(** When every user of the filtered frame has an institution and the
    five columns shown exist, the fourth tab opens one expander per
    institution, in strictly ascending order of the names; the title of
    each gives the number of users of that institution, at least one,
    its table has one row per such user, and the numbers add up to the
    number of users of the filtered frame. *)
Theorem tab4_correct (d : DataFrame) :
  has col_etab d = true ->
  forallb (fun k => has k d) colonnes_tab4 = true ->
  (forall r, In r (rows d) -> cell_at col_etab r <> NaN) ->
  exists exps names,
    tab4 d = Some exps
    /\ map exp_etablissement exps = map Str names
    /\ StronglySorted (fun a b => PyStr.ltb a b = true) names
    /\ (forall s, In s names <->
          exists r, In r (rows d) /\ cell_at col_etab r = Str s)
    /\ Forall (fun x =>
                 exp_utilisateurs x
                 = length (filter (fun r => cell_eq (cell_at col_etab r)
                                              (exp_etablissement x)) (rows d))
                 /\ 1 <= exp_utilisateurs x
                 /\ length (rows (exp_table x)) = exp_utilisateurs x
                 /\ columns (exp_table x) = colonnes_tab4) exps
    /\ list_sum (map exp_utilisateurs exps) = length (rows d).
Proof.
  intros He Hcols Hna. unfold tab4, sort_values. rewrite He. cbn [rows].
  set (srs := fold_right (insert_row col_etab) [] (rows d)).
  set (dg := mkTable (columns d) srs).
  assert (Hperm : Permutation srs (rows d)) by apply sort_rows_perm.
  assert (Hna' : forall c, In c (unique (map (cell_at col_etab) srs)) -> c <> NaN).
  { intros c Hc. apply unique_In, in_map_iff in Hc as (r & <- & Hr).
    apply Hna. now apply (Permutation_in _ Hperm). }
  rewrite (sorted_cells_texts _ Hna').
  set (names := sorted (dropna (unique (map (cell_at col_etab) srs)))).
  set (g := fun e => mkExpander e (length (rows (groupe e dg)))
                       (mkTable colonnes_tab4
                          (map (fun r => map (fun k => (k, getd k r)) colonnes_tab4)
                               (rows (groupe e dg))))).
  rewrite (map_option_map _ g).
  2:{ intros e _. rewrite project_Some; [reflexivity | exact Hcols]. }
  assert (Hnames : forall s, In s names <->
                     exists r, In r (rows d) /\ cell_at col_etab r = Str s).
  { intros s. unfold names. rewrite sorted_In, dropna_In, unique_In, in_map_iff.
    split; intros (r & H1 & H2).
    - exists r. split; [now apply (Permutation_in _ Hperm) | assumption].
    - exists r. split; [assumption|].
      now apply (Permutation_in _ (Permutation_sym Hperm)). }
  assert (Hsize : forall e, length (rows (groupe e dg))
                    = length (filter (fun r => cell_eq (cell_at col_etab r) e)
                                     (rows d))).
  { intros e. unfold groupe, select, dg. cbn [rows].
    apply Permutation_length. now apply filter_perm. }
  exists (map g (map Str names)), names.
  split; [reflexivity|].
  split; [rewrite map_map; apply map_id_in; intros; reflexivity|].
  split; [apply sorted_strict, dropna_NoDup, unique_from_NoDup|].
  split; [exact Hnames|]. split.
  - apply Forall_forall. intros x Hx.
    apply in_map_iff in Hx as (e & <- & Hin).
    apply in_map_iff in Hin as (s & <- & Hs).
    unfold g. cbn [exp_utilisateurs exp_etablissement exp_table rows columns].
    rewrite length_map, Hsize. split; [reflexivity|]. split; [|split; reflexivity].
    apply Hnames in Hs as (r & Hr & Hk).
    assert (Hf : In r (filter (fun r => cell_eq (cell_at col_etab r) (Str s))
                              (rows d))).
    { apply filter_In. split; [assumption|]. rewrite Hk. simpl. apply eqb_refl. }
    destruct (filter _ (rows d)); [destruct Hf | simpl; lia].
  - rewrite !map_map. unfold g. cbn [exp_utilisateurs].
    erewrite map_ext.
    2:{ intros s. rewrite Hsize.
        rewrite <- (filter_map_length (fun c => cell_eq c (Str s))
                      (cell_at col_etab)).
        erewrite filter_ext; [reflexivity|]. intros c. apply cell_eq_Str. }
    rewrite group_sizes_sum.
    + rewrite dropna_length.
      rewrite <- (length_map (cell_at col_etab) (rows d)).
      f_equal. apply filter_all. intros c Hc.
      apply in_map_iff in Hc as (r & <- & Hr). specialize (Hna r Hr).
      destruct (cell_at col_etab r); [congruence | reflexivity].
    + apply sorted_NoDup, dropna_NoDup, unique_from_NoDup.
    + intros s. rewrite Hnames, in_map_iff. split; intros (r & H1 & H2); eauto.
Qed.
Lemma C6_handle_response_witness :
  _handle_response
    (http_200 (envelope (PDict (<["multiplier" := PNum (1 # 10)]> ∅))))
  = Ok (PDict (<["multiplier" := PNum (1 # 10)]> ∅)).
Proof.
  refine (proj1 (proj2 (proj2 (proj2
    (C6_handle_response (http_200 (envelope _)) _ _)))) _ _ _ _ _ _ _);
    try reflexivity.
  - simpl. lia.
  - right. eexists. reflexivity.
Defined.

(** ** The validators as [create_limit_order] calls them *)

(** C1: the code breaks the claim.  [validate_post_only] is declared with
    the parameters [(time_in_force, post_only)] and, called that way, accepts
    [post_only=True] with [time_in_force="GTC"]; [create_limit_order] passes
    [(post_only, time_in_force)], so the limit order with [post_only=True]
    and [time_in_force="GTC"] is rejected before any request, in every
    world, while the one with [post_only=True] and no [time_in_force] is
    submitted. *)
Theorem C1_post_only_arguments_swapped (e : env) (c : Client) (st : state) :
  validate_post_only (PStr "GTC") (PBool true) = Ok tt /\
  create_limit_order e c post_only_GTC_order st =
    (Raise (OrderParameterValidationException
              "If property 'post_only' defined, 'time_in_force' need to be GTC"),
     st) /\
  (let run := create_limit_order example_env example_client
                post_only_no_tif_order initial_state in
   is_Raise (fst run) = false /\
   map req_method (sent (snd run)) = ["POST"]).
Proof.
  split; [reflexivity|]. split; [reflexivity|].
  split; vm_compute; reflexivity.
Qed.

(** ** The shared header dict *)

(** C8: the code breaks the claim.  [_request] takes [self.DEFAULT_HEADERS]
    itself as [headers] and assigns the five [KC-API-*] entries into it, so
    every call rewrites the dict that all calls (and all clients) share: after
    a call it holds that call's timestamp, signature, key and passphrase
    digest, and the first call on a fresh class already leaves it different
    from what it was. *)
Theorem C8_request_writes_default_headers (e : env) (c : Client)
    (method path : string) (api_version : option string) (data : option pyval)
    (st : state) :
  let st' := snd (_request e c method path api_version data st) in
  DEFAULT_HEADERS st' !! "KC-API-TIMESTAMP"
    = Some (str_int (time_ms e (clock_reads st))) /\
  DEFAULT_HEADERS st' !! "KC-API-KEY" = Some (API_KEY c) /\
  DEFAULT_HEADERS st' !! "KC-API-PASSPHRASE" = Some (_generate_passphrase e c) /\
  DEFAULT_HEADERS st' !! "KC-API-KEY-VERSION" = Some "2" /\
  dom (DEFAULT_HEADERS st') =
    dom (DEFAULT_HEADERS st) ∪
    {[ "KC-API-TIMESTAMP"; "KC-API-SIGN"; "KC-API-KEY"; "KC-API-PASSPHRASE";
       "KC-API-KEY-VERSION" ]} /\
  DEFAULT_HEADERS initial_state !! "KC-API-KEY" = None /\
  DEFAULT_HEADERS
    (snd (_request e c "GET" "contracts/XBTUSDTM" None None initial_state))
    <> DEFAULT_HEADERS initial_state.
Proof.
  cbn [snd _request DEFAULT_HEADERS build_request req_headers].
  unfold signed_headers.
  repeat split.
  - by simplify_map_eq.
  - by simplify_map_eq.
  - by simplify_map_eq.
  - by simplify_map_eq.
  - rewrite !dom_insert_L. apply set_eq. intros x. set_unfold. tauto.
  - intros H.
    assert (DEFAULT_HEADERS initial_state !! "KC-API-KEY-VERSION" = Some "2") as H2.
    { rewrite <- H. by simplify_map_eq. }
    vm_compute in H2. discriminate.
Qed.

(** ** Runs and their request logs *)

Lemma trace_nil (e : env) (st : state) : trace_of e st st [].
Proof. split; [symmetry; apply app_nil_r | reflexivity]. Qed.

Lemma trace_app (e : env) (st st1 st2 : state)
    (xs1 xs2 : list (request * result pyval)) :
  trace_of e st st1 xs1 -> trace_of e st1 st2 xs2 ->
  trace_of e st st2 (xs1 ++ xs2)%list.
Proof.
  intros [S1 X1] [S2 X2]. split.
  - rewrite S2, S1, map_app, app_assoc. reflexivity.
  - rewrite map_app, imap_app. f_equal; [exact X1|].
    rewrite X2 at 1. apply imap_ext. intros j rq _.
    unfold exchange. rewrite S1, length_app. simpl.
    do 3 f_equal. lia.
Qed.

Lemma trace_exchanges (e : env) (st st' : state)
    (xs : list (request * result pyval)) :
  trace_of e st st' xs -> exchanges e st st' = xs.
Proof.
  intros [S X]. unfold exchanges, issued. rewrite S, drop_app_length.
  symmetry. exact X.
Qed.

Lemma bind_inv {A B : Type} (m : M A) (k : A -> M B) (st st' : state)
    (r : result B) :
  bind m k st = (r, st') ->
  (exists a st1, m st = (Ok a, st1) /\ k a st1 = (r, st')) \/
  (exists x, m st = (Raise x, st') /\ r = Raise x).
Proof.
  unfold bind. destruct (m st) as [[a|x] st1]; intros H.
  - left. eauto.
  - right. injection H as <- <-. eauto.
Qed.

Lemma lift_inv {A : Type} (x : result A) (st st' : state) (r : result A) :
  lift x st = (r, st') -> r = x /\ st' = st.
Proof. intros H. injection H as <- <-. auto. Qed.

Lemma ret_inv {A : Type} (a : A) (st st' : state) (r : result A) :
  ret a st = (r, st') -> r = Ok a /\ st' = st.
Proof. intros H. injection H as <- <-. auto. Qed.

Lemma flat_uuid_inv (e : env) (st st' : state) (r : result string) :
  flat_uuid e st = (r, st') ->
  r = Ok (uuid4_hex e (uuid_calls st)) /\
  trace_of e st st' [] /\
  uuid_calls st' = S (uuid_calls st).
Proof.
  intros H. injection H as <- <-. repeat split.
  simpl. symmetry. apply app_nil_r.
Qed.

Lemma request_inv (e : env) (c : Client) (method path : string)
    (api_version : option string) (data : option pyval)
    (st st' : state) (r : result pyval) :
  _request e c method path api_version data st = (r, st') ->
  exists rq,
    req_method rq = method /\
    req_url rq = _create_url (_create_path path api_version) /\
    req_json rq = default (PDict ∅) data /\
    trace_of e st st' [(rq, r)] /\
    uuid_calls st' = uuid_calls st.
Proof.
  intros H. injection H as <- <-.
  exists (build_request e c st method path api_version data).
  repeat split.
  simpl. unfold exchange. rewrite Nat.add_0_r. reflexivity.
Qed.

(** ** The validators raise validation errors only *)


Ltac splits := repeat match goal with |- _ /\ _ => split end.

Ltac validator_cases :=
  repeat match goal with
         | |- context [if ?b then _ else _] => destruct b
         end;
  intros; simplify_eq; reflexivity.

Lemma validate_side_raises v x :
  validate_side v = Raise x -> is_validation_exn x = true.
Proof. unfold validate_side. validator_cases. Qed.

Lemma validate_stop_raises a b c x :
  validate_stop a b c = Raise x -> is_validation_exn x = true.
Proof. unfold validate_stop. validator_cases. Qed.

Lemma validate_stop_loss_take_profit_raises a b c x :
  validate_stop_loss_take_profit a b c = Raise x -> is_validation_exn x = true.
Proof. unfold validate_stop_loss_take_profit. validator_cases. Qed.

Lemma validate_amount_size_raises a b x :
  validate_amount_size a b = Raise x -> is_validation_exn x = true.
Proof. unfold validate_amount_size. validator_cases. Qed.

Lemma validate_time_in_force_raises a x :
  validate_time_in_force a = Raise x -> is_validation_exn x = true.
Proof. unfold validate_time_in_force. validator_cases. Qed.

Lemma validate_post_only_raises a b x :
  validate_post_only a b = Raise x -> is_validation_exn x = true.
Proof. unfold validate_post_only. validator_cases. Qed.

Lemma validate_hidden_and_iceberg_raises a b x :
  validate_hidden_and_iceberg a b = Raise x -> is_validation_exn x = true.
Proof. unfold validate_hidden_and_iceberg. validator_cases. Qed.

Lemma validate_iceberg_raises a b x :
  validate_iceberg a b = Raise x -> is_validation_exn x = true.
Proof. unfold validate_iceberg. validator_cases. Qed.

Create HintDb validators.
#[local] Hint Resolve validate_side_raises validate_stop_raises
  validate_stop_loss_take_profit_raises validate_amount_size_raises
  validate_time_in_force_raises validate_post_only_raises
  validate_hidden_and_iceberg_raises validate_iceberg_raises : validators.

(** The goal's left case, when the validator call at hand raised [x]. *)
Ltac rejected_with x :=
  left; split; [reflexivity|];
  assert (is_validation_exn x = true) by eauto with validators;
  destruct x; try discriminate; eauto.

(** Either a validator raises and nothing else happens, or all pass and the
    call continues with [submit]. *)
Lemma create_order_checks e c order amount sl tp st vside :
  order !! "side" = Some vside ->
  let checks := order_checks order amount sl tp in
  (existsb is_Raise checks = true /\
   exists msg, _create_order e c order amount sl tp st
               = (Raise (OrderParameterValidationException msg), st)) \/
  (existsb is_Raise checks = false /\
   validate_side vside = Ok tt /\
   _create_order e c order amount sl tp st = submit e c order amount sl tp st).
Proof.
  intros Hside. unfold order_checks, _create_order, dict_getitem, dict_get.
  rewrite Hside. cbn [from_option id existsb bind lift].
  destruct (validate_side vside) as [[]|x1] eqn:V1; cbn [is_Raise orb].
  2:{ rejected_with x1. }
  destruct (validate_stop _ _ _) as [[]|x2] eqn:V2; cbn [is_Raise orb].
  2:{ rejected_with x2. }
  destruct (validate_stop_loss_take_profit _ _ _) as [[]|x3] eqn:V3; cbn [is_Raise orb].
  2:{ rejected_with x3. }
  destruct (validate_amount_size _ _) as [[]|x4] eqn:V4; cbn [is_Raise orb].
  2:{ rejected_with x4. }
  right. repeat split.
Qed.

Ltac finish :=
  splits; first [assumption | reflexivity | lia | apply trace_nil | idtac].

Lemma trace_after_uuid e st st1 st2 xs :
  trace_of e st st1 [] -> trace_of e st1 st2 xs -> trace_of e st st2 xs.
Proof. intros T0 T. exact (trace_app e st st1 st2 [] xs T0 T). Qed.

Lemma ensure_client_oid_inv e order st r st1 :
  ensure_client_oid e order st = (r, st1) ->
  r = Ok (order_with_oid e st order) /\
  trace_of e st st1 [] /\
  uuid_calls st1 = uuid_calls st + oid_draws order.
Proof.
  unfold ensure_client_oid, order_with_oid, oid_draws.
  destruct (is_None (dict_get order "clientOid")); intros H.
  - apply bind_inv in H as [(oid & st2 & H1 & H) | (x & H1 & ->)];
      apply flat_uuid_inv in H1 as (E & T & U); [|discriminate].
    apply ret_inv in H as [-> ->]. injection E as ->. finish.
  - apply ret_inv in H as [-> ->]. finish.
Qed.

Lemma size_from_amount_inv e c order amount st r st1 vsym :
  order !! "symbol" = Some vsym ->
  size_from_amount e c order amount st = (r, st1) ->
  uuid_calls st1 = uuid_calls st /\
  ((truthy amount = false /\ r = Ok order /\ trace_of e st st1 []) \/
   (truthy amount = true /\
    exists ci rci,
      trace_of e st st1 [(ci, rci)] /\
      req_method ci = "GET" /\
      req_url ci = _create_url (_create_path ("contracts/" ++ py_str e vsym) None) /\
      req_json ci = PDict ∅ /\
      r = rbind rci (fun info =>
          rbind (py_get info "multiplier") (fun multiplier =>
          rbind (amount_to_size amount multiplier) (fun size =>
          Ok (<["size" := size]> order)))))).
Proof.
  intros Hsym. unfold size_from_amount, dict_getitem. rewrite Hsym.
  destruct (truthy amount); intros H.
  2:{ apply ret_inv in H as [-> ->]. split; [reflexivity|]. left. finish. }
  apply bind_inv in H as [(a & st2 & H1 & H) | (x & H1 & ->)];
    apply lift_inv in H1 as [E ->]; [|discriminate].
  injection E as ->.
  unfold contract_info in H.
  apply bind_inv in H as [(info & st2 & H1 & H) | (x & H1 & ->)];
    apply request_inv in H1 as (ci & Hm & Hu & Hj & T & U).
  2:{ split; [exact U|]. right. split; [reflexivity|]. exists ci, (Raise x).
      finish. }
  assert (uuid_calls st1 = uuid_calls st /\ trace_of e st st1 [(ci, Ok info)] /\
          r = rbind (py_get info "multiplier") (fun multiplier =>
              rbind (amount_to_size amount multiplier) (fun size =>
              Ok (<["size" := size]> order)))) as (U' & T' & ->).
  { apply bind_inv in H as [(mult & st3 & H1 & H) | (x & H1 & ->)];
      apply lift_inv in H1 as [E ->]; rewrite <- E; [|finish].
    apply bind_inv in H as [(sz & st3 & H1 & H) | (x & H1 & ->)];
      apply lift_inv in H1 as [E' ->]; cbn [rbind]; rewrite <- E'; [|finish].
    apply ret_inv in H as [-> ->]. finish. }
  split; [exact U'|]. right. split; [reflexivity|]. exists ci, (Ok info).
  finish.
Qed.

--

» **WHAT YOU ARE ASKED TO DO**: A complete answer gives every line of the records holding "result".

» **ANSWER BELOW**:
    (xs1 xs2 : list (request * result pyval)) :
    (xs : list (request * result pyval)) :
    (r : result B) :
Lemma lift_inv {A : Type} (x : result A) (st st' : state) (r : result A) :
Lemma ret_inv {A : Type} (a : A) (st st' : state) (r : result A) :
Lemma flat_uuid_inv (e : env) (st st' : state) (r : result string) :
    (st st' : state) (r : result pyval) :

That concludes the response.